Using statewide discharge data for California in 2009, Dr. Stevens and colleagues were able to identify 6,828 diabetic patients with 7,973 lower-extremity amputations. They mapped amputation rates using the patients’ zip code, and the poverty rates using Census Bureau data. The primary outcome was the rate of diabetic patients aged 45 years or older who underwent 1 or more non-traumatic lower-extremity amputation. The results of the analysis indicated that amputation "hot spots" were mostly in the lower-income urban and rural areas of California.
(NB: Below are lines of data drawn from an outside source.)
Lemma framed_renderNode_body K node ctx sc wd :
  node ∈ K -> framed K (renderNode_body renderNode node ctx sc wd).
Proof.
  intros Hnode.
  assert (Hany : forall c, inv (F K) (emit c)).
  { intros c. apply inv_set_world. intros w. apply frame_call. }
  unfold renderNode_body.
  apply framed_bind; [apply framed_inv, inv_get_node|]. intros n.
  apply framed_bind.
  { apply framed_inv. destruct (_ && _).
    - apply inv_bind; [apply inv_lift_fuel|]. intros tf.
      apply inv_bind; [apply inv_lift|]. intros [[[bx by_] bw] bh].
      apply inv_bind; [apply Hany|]. intros; apply inv_ret.
    - apply inv_bind; [apply inv_lift_fuel|]. intros tf.
      apply inv_bind; [apply Hany|]. intros; apply inv_ret. }
  intros [tfMatrix wd'].
  apply framed_bind.
  { apply framed_inv. destruct (is_ n _); [|apply inv_ret].
    apply inv_bind; [apply inv_fill_mode|]. intros pt.
    apply inv_bind; [apply Hany|]. intros; apply inv_ret. }
  intros pt. apply framed_bind.
  { apply framed_inv. destruct (is_ n _); [|apply inv_ret].
    apply inv_stroke_mode. intros; now apply frame_call. }
  intros colorMode. apply framed_bind; [now apply framed_draw|]. intros sc'.
  apply framed_inv, inv_bind; [|intros; apply inv_ret].
  destruct (_ && _); apply Hany.
Qed.

End FrameBody.

Lemma framed_renderNode fuel K node ctx sc wd :
  node ∈ K -> framed K (renderNode fuel node ctx sc wd).
Proof.
  revert K node ctx sc wd. induction fuel as [|fuel IH]; intros K node ctx sc wd Hn;
    cbn [renderNode].
  - apply framed_inv, inv_diverge.
  - apply framed_renderNode_body; [exact IH|exact Hn].
Qed.

Lemma frame_start : F [] w0.
Proof.
  destruct Hwf as [Hstored _]. split; [|intros l Hl; inversion Hl].
  split; [reflexivity|]. split; [lia|]. split; [reflexivity|].
  intros l e Hl He. destruct (Hstored l e He) as [Hlt _]. lia.
Qed.

Lemma framed_svgElementToPdf fuel element options :
  framed [] (svgElementToPdf fuel element options).
Proof.
  assert (Hany : forall K c, inv (F K) (emit c)).
  { intros K c. apply inv_set_world. intros w. apply frame_call. }
  unfold svgElementToPdf.
  apply framed_bind; [apply framed_inv, Hany|]. intros _.
  apply framed_bind; [apply framed_inv, Hany|]. intros _.
  intros w r w' Hopen HF Hrun.
  apply bind_inv in Hrun as [(e & Hrun & ->)|(clone & w1 & Hrun & Hrun')].
  - destruct (hoare_frame_cloneNode fuel [] element None ltac:(discriminate)
                w _ w' HF I Hrun) as [HF' _].
    split; [now apply (frame_open_of [])|]. discriminate.
  - destruct (hoare_frame_cloneNode fuel [] element None ltac:(discriminate)
                w _ w1 HF I Hrun) as [HF1 Hfresh].
    assert (HF1' : F [clone] w1).
    { split; [exact (proj1 HF1)|].
      intros l ->%list_elem_of_singleton. exact (Hfresh clone eq_refl). }
    assert (Hrest : framed [clone]
              (renderNode fuel clone unitMatrix (∅, newSvgPrefix EmptyString) false
               ≫= fun _ => emit Pdf.restoreGraphicsState)).
    { apply framed_bind; [apply framed_renderNode; now left|].
      intros _. apply framed_inv, Hany. }
    destruct (Hrest _ _ _ (frame_open_of _ _ HF1') HF1' Hrun') as [Hopen' HQ].
    split; [exact Hopen'|]. intros a Hr.
    eapply frame_weaken; [|exact (HQ a Hr)]. intros l Hl. inversion Hl.
Qed.

End Frame.

(** C10, as the code has it.  [svgElementToPdf] works on the nodes that
    [cloneNode] made: the [defs] elements it removes are removed from parents
    among those nodes.  So every node that the store held when it was called,
    other than [document.body], is in the store afterwards with the same
    tag, attributes, children and parent, whether the run returns or throws.
    [document.body] is as it was when the run returns: the hidden [svg]
    element that [text] appends to it is removed from it again.  When the
    run throws, [document.body] has its children of before, followed by
    nodes made during the run: the hidden [svg] element stays where a
    measurement has thrown. *)
Theorem svgElementToPdf_document_frame `{MathLib} `{Collaborators}
    (fuel : nat) (element : loc) (options : Options) (w : World)
    (r : outcome unit) (w' : World) :
  wf_world w ->
  svgElementToPdf fuel element options w = Some (r, w') ->
  (forall l e, w_nodes w !! l = Some e -> l <> w_body w ->
     w_nodes w' !! l = Some e)
  /\ (r = Ok tt ->
      forall l e, w_nodes w !! l = Some e -> w_nodes w' !! l = Some e)
  /\ exists extra,
       (forall c, c ∈ extra -> (w_next w <= c)%nat)
       /\ w_nodes w' !! w_body w
          = with_more_children extra <$> w_nodes w !! w_body w.
Proof.
  intros Hwf Hrun.
  destruct (framed_svgElementToPdf w Hwf fuel element options w r w'
              (frame_open_of w Hwf [] w (frame_start w Hwf))
              (frame_start w Hwf) Hrun) as [[Hother Hbody] Hret].
  assert (Hlt : forall l e, w_nodes w !! l = Some e -> (l < w_next w)%nat).
  { intros l e He. destruct Hwf as [Hstored _]. exact (proj1 (Hstored l e He)). }
  split; [|split; [|exact Hbody]].
  - intros l e He Hne. rewrite Hother; eauto.
  - intros -> l e He. destruct (Hret tt eq_refl) as [(H1 & _) _].
    rewrite H1; eauto.
Qed.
In addition, the prevalence of amputation rates could vary up to ten-fold between the high-income and low-income areas. "Amputation rates per 1000 residents with diabetes were 0 to 1.9 for the highest-income quartile, 2.0 to 3.3 for the second quartile, 3.4 to 5.0 for the third, and 5.1 to 14.4 in the quartile of lowest-income neighborhoods." San Fernando, Compton and San Pedro were among the cities with highest amputation rates while Malibu, Beverly Hills and Santa Clarita were among the cities with lowest amputation rates.

According to Dr. Stevens, problems associated with these amputation "hot spots" are poor quality of care, language barriers and low health literacy. Many low-income patients tend to delay seeking care when they have a foot infection. Besides patient factors, the lack of health care coverage and the shortage of primary-care providers in both low-income urban and rural areas may also contribute to the high amputation rates. In a comment regarding the shortage of primary-care providers, Dr. Stevens noted, "That’s a tougher problem to solve. That requires changing the incentives to make it more attractive to practice in those low-income areas and opening up more residency training slots in family medicine and general medicine. All of those are longer-term, bigger challenges." In addition, Dr. Stevens expressed his view that a multidisciplinary team approach is the ideal approach to prevent amputations.

Practice Pearls:
  • Amputation rates for patients with diabetes are two times higher in low-income neighborhoods compared to high-income neighborhoods in California.
  • San Fernando, Compton and San Pedro were among the cities with highest amputation rates while Malibu, Beverly Hills and Santa Clarita were among the cities with lowest amputation rates
  • Problems associated with these amputation "hot spots" are poor quality of care, language barriers, low health literacy, lack of healthcare coverage and a shortage of primary care providers.

Steven C, Schriger D, Raffetto B, et al. Geographic Clustering of Diabetic Lower-Extremity Amputations In Low-Income Regions of California. Health Affairs. 2014. 33(8): 1383-1390.